:: How to complete this task ::
For the entries that follow, restate word for word the line containing "destruct (to_next _", the line containing "- apply syscall_inv in Hc as [[_ (Hn", and every line that lies between them.

┌──

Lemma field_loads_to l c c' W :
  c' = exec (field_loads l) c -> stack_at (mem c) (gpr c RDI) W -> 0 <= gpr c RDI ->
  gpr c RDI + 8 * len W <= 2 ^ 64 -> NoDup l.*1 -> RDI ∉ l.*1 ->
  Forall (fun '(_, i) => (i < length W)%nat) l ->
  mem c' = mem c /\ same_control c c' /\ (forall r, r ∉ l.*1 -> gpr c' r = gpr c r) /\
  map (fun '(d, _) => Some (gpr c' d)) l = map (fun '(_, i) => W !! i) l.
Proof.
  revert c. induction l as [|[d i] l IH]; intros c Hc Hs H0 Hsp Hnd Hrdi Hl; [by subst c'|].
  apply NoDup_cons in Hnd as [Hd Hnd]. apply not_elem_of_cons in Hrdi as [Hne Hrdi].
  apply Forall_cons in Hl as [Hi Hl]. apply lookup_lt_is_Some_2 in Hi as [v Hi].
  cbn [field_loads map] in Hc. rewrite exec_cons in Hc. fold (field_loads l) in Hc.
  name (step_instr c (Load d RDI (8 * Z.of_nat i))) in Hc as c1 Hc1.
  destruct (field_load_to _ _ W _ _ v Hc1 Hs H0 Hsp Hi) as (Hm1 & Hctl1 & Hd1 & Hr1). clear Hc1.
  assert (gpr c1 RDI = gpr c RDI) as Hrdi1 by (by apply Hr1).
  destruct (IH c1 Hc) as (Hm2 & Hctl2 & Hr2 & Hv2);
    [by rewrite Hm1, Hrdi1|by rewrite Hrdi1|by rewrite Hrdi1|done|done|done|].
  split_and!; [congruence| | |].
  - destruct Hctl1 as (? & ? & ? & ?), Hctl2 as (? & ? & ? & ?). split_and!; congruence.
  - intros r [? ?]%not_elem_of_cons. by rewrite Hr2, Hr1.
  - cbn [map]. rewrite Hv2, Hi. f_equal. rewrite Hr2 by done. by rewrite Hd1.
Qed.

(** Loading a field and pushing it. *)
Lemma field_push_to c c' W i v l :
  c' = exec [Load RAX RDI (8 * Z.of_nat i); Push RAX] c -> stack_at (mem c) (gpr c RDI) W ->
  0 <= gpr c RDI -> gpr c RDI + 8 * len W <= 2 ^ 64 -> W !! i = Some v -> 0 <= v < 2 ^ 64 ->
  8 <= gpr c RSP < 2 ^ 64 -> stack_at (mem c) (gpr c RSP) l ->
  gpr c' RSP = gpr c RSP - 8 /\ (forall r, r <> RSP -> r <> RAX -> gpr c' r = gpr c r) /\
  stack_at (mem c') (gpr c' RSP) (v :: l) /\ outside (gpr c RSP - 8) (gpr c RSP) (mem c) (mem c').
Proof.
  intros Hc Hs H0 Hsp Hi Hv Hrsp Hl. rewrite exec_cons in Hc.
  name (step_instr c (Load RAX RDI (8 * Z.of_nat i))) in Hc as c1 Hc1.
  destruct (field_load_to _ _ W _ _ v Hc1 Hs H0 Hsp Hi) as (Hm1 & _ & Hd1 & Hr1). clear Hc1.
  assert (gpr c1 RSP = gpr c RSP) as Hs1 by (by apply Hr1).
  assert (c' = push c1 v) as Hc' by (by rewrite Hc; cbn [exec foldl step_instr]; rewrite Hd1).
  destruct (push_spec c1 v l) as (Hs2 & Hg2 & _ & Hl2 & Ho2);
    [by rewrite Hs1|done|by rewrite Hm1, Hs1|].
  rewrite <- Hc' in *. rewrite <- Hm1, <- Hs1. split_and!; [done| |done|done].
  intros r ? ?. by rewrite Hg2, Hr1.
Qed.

└──
┌──

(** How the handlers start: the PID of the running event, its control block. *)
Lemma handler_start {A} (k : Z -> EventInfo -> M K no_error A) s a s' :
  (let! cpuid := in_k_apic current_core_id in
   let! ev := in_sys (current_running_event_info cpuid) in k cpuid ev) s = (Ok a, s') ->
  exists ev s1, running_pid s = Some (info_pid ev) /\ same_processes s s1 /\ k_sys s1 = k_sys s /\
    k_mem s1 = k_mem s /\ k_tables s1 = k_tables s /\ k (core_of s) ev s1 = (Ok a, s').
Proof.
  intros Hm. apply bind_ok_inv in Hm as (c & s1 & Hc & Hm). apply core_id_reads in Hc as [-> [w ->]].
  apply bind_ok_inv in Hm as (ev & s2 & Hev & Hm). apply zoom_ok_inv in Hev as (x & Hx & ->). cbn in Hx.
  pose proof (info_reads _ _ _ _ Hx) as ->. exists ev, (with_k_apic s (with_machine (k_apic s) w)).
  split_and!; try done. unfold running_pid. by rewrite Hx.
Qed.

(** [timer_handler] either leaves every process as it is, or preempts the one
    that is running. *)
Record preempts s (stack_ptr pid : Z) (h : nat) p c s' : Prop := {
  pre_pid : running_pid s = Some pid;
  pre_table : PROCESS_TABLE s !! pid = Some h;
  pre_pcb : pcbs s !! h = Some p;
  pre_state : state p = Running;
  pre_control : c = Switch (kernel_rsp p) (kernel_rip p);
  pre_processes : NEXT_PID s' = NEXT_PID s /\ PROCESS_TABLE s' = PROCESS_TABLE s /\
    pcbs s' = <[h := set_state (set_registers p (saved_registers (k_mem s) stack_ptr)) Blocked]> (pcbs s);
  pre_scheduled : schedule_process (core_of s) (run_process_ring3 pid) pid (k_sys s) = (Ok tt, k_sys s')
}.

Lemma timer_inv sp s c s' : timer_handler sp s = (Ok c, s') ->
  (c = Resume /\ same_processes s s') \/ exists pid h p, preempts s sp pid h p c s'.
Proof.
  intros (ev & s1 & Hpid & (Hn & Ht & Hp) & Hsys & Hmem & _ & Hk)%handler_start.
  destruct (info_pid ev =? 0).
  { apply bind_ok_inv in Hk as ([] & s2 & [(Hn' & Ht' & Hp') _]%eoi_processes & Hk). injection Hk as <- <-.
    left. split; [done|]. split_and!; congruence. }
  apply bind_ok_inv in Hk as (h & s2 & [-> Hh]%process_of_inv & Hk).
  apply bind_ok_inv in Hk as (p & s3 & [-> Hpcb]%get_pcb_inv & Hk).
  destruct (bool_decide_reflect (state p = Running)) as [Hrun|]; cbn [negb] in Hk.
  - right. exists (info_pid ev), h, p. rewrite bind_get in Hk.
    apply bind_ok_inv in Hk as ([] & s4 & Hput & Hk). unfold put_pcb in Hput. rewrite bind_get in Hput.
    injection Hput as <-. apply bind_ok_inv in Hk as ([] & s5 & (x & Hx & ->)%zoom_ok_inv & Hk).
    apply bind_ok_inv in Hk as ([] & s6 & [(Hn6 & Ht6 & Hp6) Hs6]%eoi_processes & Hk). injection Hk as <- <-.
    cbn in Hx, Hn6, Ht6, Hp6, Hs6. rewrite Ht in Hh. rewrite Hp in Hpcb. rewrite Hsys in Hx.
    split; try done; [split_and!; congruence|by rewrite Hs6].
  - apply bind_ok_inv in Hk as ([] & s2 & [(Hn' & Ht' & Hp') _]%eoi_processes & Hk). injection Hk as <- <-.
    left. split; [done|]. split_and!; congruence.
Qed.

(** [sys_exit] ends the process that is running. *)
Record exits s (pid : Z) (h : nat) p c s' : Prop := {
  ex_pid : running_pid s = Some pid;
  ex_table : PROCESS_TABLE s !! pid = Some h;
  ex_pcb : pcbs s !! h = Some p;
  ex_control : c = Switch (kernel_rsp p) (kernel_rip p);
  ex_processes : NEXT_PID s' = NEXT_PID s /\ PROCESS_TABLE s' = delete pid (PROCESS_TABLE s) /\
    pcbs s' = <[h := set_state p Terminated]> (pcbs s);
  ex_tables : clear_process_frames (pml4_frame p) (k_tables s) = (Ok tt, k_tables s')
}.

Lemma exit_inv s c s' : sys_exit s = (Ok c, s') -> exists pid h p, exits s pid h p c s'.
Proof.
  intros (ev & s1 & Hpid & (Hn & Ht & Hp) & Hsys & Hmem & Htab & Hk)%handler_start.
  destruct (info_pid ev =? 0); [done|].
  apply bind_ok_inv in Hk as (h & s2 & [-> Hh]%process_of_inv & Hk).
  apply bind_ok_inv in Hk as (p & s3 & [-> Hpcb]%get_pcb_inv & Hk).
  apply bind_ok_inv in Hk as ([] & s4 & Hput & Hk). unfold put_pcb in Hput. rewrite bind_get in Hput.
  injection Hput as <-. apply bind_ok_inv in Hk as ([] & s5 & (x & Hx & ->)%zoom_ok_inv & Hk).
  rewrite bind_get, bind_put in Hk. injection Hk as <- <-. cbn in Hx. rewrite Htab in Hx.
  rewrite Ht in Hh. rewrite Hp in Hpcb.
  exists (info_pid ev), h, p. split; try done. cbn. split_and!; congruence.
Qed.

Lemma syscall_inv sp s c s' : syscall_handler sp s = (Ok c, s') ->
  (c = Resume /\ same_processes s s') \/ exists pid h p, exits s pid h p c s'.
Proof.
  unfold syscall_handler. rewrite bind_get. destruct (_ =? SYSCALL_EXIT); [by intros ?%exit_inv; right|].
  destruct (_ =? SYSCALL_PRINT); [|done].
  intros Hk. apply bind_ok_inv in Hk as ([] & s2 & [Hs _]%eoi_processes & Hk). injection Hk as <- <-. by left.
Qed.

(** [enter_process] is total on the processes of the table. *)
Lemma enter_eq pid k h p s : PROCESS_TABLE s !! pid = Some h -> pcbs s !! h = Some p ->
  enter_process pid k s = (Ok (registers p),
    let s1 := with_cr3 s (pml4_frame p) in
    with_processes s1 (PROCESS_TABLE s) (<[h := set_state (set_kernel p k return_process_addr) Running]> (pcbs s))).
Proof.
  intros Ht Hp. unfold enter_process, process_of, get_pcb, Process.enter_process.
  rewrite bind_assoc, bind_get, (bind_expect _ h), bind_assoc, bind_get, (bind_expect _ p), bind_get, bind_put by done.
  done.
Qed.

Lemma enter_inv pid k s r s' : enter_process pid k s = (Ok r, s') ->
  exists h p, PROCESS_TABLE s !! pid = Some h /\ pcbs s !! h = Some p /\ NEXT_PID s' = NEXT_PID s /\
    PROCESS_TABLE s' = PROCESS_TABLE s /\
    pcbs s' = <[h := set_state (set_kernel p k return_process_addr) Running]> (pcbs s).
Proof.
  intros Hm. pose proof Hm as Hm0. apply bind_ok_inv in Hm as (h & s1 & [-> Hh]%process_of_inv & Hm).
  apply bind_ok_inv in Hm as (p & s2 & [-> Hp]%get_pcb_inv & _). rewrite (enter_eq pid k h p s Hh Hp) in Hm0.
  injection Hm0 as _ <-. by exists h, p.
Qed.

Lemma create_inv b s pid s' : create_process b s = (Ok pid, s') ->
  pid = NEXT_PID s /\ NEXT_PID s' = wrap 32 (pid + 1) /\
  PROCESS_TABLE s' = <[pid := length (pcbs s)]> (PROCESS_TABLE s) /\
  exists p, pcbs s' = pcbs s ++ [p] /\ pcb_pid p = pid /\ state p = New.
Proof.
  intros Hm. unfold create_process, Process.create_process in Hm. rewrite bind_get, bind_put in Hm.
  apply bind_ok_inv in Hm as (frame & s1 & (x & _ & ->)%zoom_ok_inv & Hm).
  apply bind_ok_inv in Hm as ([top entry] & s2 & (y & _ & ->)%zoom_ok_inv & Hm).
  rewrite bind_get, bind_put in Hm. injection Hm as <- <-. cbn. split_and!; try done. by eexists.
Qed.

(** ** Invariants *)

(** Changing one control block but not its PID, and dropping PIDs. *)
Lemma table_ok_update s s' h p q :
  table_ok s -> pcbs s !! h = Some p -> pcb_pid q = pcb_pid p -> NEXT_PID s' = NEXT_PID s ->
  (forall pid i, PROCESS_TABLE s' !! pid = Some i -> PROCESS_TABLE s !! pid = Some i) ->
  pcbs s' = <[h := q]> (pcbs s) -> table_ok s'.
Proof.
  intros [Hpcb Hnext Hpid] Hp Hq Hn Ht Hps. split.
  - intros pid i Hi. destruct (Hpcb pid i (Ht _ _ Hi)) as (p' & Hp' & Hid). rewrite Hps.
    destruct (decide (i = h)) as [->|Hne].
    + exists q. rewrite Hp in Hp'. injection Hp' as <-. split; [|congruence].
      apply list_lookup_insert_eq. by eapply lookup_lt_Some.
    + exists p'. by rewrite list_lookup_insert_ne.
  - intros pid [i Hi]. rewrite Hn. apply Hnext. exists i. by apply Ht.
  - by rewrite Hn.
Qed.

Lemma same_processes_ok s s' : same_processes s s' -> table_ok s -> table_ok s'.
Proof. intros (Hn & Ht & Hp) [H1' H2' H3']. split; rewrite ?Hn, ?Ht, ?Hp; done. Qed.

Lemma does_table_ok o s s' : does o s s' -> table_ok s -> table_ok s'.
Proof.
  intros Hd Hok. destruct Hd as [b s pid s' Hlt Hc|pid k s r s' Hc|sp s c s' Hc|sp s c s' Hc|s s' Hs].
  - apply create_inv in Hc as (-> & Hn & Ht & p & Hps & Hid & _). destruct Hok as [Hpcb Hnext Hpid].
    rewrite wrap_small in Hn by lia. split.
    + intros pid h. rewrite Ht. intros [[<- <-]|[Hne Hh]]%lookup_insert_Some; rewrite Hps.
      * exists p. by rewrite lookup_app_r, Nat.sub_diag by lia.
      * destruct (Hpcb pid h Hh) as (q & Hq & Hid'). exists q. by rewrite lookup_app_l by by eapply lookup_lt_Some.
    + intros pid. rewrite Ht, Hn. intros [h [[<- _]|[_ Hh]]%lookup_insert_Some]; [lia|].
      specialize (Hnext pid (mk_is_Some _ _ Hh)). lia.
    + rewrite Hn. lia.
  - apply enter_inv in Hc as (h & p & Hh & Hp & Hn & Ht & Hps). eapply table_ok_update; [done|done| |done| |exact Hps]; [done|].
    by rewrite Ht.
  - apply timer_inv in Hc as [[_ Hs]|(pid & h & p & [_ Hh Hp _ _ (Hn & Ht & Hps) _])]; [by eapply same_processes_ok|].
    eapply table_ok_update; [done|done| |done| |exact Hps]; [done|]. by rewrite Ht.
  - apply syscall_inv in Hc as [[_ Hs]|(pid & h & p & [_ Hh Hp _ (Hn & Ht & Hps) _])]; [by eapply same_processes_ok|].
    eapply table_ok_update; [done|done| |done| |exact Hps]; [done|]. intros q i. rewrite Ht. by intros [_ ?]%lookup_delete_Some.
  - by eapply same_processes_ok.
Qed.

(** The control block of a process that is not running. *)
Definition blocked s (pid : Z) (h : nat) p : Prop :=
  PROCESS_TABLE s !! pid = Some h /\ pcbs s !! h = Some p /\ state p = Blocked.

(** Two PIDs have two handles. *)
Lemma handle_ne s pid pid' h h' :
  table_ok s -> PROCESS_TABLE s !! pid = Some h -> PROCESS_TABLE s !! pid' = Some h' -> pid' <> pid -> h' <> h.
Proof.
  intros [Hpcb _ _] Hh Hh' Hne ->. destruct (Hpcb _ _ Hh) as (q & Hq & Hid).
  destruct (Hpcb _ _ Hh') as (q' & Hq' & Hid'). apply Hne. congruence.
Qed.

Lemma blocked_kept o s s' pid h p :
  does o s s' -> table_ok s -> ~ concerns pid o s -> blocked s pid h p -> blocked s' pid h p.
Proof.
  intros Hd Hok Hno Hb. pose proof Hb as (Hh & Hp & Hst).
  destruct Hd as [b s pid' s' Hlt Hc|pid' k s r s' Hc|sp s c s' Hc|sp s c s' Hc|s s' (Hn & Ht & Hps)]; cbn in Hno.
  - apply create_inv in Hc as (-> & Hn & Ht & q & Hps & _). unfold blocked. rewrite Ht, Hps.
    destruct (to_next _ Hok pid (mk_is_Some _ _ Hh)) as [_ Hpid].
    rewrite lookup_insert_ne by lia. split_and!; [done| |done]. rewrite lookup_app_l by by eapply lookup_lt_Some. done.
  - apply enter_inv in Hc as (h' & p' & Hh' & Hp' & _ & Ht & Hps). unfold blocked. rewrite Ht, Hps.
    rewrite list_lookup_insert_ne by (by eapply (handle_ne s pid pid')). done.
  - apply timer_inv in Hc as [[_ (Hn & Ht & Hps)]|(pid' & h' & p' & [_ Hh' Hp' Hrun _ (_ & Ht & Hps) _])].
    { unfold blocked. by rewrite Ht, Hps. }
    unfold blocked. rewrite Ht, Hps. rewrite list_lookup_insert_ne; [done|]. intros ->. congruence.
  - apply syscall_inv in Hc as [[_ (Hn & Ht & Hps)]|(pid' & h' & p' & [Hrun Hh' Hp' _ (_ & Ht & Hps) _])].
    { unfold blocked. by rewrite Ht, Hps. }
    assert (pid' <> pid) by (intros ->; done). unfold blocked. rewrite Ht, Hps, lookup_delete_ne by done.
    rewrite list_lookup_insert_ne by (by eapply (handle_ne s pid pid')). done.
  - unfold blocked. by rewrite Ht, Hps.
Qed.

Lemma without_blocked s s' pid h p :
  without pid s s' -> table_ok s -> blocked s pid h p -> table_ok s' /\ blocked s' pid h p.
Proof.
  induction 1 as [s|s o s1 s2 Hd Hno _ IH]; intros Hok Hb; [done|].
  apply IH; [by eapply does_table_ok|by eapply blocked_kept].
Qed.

└──

:: Exercise result ::
    destruct (to_next _ Hok pid (mk_is_Some _ _ Hh)) as [_ Hpid].
    rewrite lookup_insert_ne by lia. split_and!; [done| |done]. rewrite lookup_app_l by by eapply lookup_lt_Some. done.
  - apply enter_inv in Hc as (h' & p' & Hh' & Hp' & _ & Ht & Hps). unfold blocked. rewrite Ht, Hps.
    rewrite list_lookup_insert_ne by (by eapply (handle_ne s pid pid')). done.
  - apply timer_inv in Hc as [[_ (Hn & Ht & Hps)]|(pid' & h' & p' & [_ Hh' Hp' Hrun _ (_ & Ht & Hps) _])].
    { unfold blocked. by rewrite Ht, Hps. }
    unfold blocked. rewrite Ht, Hps. rewrite list_lookup_insert_ne; [done|]. intros ->. congruence.
  - apply syscall_inv in Hc as [[_ (Hn & Ht & Hps)]|(pid' & h' & p' & [Hrun Hh' Hp' _ (_ & Ht & Hps) _])].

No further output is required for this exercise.